ACTIVITY> The lines from the start of the data through the line with "Definition ptr_t := Z." are to be returned verbatim; all later lines are to be omitted.

RECORDS TO PROCESS>

(** * Open3D slab hash map (Open3D/Core/Hashmap/HashmapCUDA.h)

    A shallow embedding of the warp-cooperative hash table: bucket head
    slabs, chained slabs of 31 pair pointers and one next pointer, and the
    lock-step Insert / Search / Remove protocols executed by a warp of 32
    lanes.  Unsigned 32-bit handles are integers in [0, 2^32); a warp is a
    list of 32 per-lane values; device memory is a record of arrays that is
    threaded through every operation. *)

From Stdlib Require Import ZArith List Lia Bool QArith.
From Stdlib.Strings Require Import Byte.
From stdpp Require Import base list.
Import ListNotations.
Open Scope Z_scope.

(** ** Constants *)

(** [#define MAX_KEY_BYTESIZE 32] *)
Definition MAX_KEY_BYTESIZE : Z := 32.

(** Modelled from the spec: the constants of the absent allocator headers.
    A slab is 31 pair pointers and one next pointer, which the static
    assertion [sizeof(Slab) == WARP_WIDTH * sizeof(ptr_t)] ties to a warp
    of 32 lanes; lane 31 reads the next pointer; the head slabs are set to
    0xFF bytes at construction, which makes the empty markers 0xFFFFFFFF. *)
Definition WARP_WIDTH : Z := 32.
Definition BASE_UNIT_SIZE : Z := 32.
Definition NEXT_SLAB_PTR_LANE : Z := 31.
Definition ACTIVE_LANES_MASK : Z := 0xFFFFFFFF.
Definition PAIR_PTR_LANES_MASK : Z := 0x7FFFFFFF.
Definition EMPTY_PAIR_PTR : Z := 0xFFFFFFFF.
Definition EMPTY_SLAB_PTR : Z := 0xFFFFFFFF.
Definition HEAD_SLAB_PTR : Z := 0xFFFFFFFE.
Definition NULL_ITERATOR : Z := 0xFFFFFFFF.

Definition ptr_t := Z.
Definition key_t := list byte.

Definition to_u32 (x : Z) : Z := x mod 2 ^ 32.
Definition to_u64 (x : Z) : Z := x mod 2 ^ 64.
(** conversion to [int] (two's complement, 32 bits) *)
Definition to_i32 (x : Z) : Z := (x + 2 ^ 31) mod 2 ^ 32 - 2 ^ 31.

(** ** Arrays indexed by a 32-bit handle *)

Definition in_range {A} (l : list A) (i : Z) : bool :=
  (0 <=? i) && (i <? Z.of_nat (length l)).

Definition zget {A} (l : list A) (i : Z) : option A :=
  if in_range l i then l !! Z.to_nat i else None.

(** A store outside the array is not tracked. *)
Definition zset {A} (l : list A) (i : Z) (x : A) : list A :=
  if in_range l i then <[Z.to_nat i := x]> l else l.

(** ** Warp intrinsics *)

(** bit i of the result is the predicate of lane i *)
Fixpoint lane_bits (preds : list bool) : Z :=
  match preds with
  | [] => 0
  | b :: bs => Z.b2z b + 2 * lane_bits bs
  end.

(** [__ballot_sync(mask, pred)]: the lanes of [mask] whose predicate holds *)
Definition ballot_sync (mask : Z) (preds : list bool) : Z :=
  Z.land mask (lane_bits preds).

Fixpoint ffs_pos (p : positive) : Z :=
  match p with
  | xO q => 1 + ffs_pos q
  | _ => 1
  end.

(** [__ffs(x)]: one plus the position of the lowest set bit, 0 for 0 *)
Definition ffs (x : Z) : Z :=
  match x with
  | Zpos p => ffs_pos p
  | _ => 0
  end.

(** [__popc(x)] *)
Fixpoint popc_pos (p : positive) : Z :=
  match p with
  | xH => 1
  | xO q => popc_pos q
  | xI q => 1 + popc_pos q
  end.

Definition popc (x : Z) : Z :=
  match x with
  | Zpos p => popc_pos p
  | _ => 0
  end.

(** [__shfl_sync(mask, var, src_lane, WARP_WIDTH)]: the value held by
    [src_lane]; [dflt] stands for a lane outside the warp. *)
Definition shfl_sync {A} (dflt : A) (vars : list A) (src_lane : Z) : A :=
  default dflt (zget vars src_lane).

(** ** Keys as bytes and 4-byte words *)

Definition byte_at (l : list byte) (i : nat) : byte := nth i l x00.

Definition byte_val (b : byte) : Z := Z.of_N (Byte.to_N b).

(** [((int32_t* )key_ptr)[i]], little endian, as a signed integer *)
Definition int_at (l : list byte) (i : nat) : Z :=
  to_i32 (byte_val (byte_at l (4 * i))
          + 2 ^ 8 * byte_val (byte_at l (4 * i + 1))
          + 2 ^ 16 * byte_val (byte_at l (4 * i + 2))
          + 2 ^ 24 * byte_val (byte_at l (4 * i + 3))).

(** the first [n] bytes behind a pointer *)
Definition read_bytes (l : list byte) (n : nat) : list byte :=
  map (byte_at l) (seq 0 n).

(** ** DefaultHash *)

Definition FNV_OFFSET_BASIS : Z := 14695981039346656037.
Definition FNV_PRIME : Z := 1099511628211.

Definition chunks_of (key_size : Z) : nat := Z.to_nat (key_size / 4).
(** * agentic-ebpf, go-http-server: the benchmark evaluator and its log summarizers

    A shallow embedding of
      - [workloads/basic-workload-summary.py]          (module [Basic]),
      - [workloads/per-connection-workload-summary.py] (module [PerConn]),
      - [openevolve_eval.py]                           (module [Eval]),
    over a small model of the Python runtime they rely on (module [Py]).

    Conventions.
      - A Python [float] is an IEEE 754 binary64 value: Rocq's primitive [float].
      - A Python [int] is a [Z].
      - A Python [str] is a [string]; its characters are the code points below
        256 (Latin-1), on which the character classes used by the sources
        (white space, [\d], [\w], lower-casing) are written out.
      - A raised exception is a value of an error type; a function that can
        raise returns a [result]. *)

From Stdlib Require Import ZArith Floats Ascii String DecimalString DecimalZ List Bool Lia.
From stdpp Require Import gmap strings.
Import ListNotations.

Set Warnings "-inexact-float".
Local Open Scope string_scope.
Local Open Scope Z_scope.

(* ===================================================================== *)
(** * Definitions *)
(* ===================================================================== *)

(** ** The Python runtime *)

Module Py.

(** *** Characters and strings *)

Definition code (c : ascii) : Z := Z.of_N (N_of_ascii c).
(* ===== verification/_CoqProject ===== *)
-Q . S2P
Prelude.v
Sdk.v
SdkRef.v
Store.v
GoLib.v
Varint.v
Bank.v
GlobalFee.v
TokenFactory.v
FeeShare.v
HmOracle.v
HmVotes.v
HashMerchant.v
WasmAccess.v
WasmGas.v
WasmDispatch.v
WasmCircuits.v
WasmContracts.v
WasmPackets.v
WasmJson.v
WasmLifecycle.v
WasmSteps.v
WasmRefine.v
WasmIBC.v
WasmAuthz.v
WasmCodec.v
WasmVkCodec.v
WasmAnte.v
WasmDeposits.v
WasmEpochs.v
WasmMsgs.v
WasmServer.v
WasmApp.v
WasmGenesis.v
WasmQueryTypes.v
WasmQuery.v
WasmGrpc.v
VmHost.v
LibBackend.v
LibCalls.v
VmCalls.v
VmRef.v
SaFilter.v
SaAuth.v
SaKeeper.v
SaAnte.v
CwHooks.v
Drip.v
Cid.v
CidRef.v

OUTPUT OF THE EXERCISE>
(** * Open3D slab hash map (Open3D/Core/Hashmap/HashmapCUDA.h)

    A shallow embedding of the warp-cooperative hash table: bucket head
    slabs, chained slabs of 31 pair pointers and one next pointer, and the
    lock-step Insert / Search / Remove protocols executed by a warp of 32
    lanes.  Unsigned 32-bit handles are integers in [0, 2^32); a warp is a
    list of 32 per-lane values; device memory is a record of arrays that is
    threaded through every operation. *)

From Stdlib Require Import ZArith List Lia Bool QArith.
From Stdlib.Strings Require Import Byte.
From stdpp Require Import base list.
Import ListNotations.
Open Scope Z_scope.

(** ** Constants *)

(** [#define MAX_KEY_BYTESIZE 32] *)
Definition MAX_KEY_BYTESIZE : Z := 32.

(** Modelled from the spec: the constants of the absent allocator headers.
    A slab is 31 pair pointers and one next pointer, which the static
    assertion [sizeof(Slab) == WARP_WIDTH * sizeof(ptr_t)] ties to a warp
    of 32 lanes; lane 31 reads the next pointer; the head slabs are set to
    0xFF bytes at construction, which makes the empty markers 0xFFFFFFFF. *)
Definition WARP_WIDTH : Z := 32.
Definition BASE_UNIT_SIZE : Z := 32.
Definition NEXT_SLAB_PTR_LANE : Z := 31.
Definition ACTIVE_LANES_MASK : Z := 0xFFFFFFFF.
Definition PAIR_PTR_LANES_MASK : Z := 0x7FFFFFFF.
Definition EMPTY_PAIR_PTR : Z := 0xFFFFFFFF.
Definition EMPTY_SLAB_PTR : Z := 0xFFFFFFFF.
Definition HEAD_SLAB_PTR : Z := 0xFFFFFFFE.
Definition NULL_ITERATOR : Z := 0xFFFFFFFF.

Definition ptr_t := Z.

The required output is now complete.